Problem to solve =>
For the word "with", count the lines in the records below that include it and give only that number.
──────
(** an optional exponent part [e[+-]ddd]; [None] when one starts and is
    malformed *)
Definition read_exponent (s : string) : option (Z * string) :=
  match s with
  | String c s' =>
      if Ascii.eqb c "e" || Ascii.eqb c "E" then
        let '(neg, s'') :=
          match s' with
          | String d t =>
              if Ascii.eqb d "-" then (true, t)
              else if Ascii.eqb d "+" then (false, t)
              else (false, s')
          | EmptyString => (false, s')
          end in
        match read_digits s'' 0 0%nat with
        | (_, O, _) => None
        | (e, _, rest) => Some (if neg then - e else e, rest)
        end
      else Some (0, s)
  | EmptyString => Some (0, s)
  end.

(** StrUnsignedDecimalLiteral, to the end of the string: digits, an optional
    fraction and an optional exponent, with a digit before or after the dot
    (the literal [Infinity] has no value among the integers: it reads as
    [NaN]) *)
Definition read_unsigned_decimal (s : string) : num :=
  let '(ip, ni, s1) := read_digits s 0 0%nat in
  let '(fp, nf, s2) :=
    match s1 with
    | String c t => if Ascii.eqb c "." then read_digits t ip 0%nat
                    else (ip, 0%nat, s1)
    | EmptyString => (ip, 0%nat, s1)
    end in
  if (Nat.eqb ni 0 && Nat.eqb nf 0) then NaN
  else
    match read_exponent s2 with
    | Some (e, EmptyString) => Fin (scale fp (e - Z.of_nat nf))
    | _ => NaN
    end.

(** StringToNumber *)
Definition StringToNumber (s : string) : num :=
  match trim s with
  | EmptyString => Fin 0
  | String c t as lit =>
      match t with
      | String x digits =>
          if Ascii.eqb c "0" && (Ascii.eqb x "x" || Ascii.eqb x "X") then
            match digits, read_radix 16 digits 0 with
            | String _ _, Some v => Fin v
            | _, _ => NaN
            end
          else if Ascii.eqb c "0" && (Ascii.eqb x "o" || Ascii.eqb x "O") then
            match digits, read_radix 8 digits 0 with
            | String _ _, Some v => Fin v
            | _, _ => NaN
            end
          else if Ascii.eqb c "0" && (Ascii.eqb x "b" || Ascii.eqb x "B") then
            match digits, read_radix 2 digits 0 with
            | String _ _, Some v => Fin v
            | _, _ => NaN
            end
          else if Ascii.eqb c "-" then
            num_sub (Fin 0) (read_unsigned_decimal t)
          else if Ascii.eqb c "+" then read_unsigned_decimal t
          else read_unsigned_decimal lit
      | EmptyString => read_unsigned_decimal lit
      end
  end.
──────
Expected answer =>
11